C'est de la part de tous que doit venir aujourd'hui un effort concerté: des Gouvernements, quel que soit leur système économique et politique; des Organisations intergouvernementales et non gouvernementales; des diverses associations de volontaires, et je pense en particulier à celles qui sont inspirées par les Eglises et les communautés de croyants. C'est dans le cadre de cette coopération internationale indispensable que prennent place les initiatives de la FAO, selon sa fonction spécifique. La Saint-Siège souhaite que cette Organisation puisse accomplir sa mission, de façon vraiment et même toujours plus efficace, et en pleine conformité avec les idéaux exprimés dans ses statuts; il souhaite donc aussi que son action soit reconnue et soutenue avec des moyens accrus par les Gouvernements des Etats membres.
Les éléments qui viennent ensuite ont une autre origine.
(* ===== verification/ProxyBridge.v ===== *)
(** * Forwarding between two sockets

    Models [cc/aws/proxy/src/proxy_bridge.h] and [proxy_bridge.cc]: a proxy
    connection first runs the SOCKS5 handshake on its upstream buffer and then
    forwards bytes in both directions through two buffers.

    The sockets, the acceptor and the event loop belong to boost::asio.  [Net]
    is what the code sees of them: the operations it has started and not yet
    heard of, what went over the sockets, and the answers of the synchronous
    calls.  The completion of an operation is an [Event]; the handlers of one
    connection run on a strand, that is, one after the other.  The
    handlers of the two directions, which mirror each other in the code, are
    one definition with the direction as an argument. *)

From stdpp Require Import functions.
From S2P Require Import Prelude ProxyQueue Socks5.

(** ** Directions and operations in progress

    A direction has a source and a destination socket and the buffer between
    them: [Upstream] runs from the client to the destination, [Downstream]
    back.  State that the code keeps per socket is kept per direction here:
    what is read from its source, what is written to its destination. *)

(** The operations the code starts, with the size of the buffers given. *)
Inductive IoOp :=
  | HandshakeRead (size : nat)
  | Read (i : Side) (size : nat)
  | Write (i : Side) (size : nat)
  | Connecting
  | Accepting
  | WaitingClient.

#[global] Instance IoOp_eq_dec : EqDecision IoOp.
Proof. solve_decision. Defined.

(** [received] is what came from the source of a direction, [forwarded] what
    was written to its destination; [shut_send] and [shut_receive] tell that
    the destination was shut down for sending and the source for receiving. *)
Record Net := mkNet {
  io : list IoOp;
  received : Side → list Z;
  forwarded : Side → list Z;
  responses : list (list Z);
  dialled : list Sockaddr;
  shut_send : Side → bool;
  shut_receive : Side → bool;
  (* answers of the synchronous calls *)
  write_fails : bool;
  local_endpoint : option Sockaddr;
  remote_endpoint : option Sockaddr;
  acceptor : Z → option Z
}.

Definition start (op : IoOp) (n : Net) : Net :=
  mkNet (op :: io n) (received n) (forwarded n) (responses n) (dialled n) (shut_send n)
    (shut_receive n) (write_fails n) (local_endpoint n) (remote_endpoint n) (acceptor n).

Definition finish (op : IoOp) (n : Net) : Net :=
  mkNet (filter (λ o, o ≠ op) (io n)) (received n) (forwarded n) (responses n) (dialled n)
    (shut_send n) (shut_receive n) (write_fails n) (local_endpoint n) (remote_endpoint n)
    (acceptor n).

Definition log_received (s : Side) (bs : list Z) (n : Net) : Net :=
  mkNet (io n) (<[s := received n s ++ bs]> (received n)) (forwarded n) (responses n) (dialled n)
    (shut_send n) (shut_receive n) (write_fails n) (local_endpoint n) (remote_endpoint n)
    (acceptor n).

Definition log_forwarded (s : Side) (bs : list Z) (n : Net) : Net :=
  mkNet (io n) (received n) (<[s := forwarded n s ++ bs]> (forwarded n)) (responses n) (dialled n)
    (shut_send n) (shut_receive n) (write_fails n) (local_endpoint n) (remote_endpoint n)
    (acceptor n).

Definition log_response (bs : list Z) (n : Net) : Net :=
  mkNet (io n) (received n) (forwarded n) (responses n ++ [bs]) (dialled n) (shut_send n)
    (shut_receive n) (write_fails n) (local_endpoint n) (remote_endpoint n) (acceptor n).

Definition log_dial (a : Sockaddr) (n : Net) : Net :=
  mkNet (io n) (received n) (forwarded n) (responses n) (dialled n ++ [a]) (shut_send n)
    (shut_receive n) (write_fails n) (local_endpoint n) (remote_endpoint n) (acceptor n).

Definition shutdown_send (s : Side) (n : Net) : Net :=
  mkNet (io n) (received n) (forwarded n) (responses n) (dialled n)
    (<[s := true]> (shut_send n)) (shut_receive n) (write_fails n) (local_endpoint n)
    (remote_endpoint n) (acceptor n).

Definition shutdown_receive (s : Side) (n : Net) : Net :=
  mkNet (io n) (received n) (forwarded n) (responses n) (dialled n) (shut_send n)
    (<[s := true]> (shut_receive n)) (write_fails n) (local_endpoint n) (remote_endpoint n)
    (acceptor n).

(** The callbacks of [SetSocks5StateCallbacks]. *)
Definition bridge_callbacks : Callbacks Net := {|
  connect_callback_ := Some (λ n addr, (kStatusInProgress, start Connecting (log_dial addr n)));
  response_callback_ := Some (λ n bs,
    if write_fails n then (kStatusFail, n) else (kStatusOK, log_response bs n));
  dest_address_callback_ := Some (λ n (remote : bool),
    match (if remote then remote_endpoint n else local_endpoint n) with
    | None => (kStatusFail, sockaddr_other, n)
    | Some ep => (kStatusOK, ep, n)
    end);
  bind_callback_ := Some (λ n port,
    match acceptor n port with
    | None => (kStatusFail, port, n)
    | Some bound => (kStatusOK, bound, start WaitingClient (start Accepting n))
    end)
|}.

(** [boost::system::error_code]: success, end of file or another error. *)
Inductive error_code := ec_ok | ec_eof | ec_error.

Definition failed (ec : error_code) : bool :=
  match ec with ec_ok => false | _ => true end.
A l'occasion de cette première Journée mondiale de l'Alimentation, j'exprime mes encouragements chaleureux et mes voeux fervents à tous ceux qui travaillent à résoudre la question cruciale de la faim, notamment à tous les Représentants de ces Etats membres et des organisations présentes, et d'abord au Directeur général de la FAO, aux fonctionnaires et à tout le personnel de la FAO. Je prie Dieu - auquel nous demandons chaque jour le pain quotidien nécessaire pour tous - de bénir leurs personnes et de leur inspirer une action compétente et désintéressée au service de la subsistance de tous leurs frères.

14 octobre 1981


*AAS 73 (1981), p. 733-735.

L'Osservatore Romano 17.10.1981 p.1,2.

L'Osservatore Romano. Edition hebdomadaire en langue française n. 42 p.5.

La Documentation Catholique n.1818 p. 1007.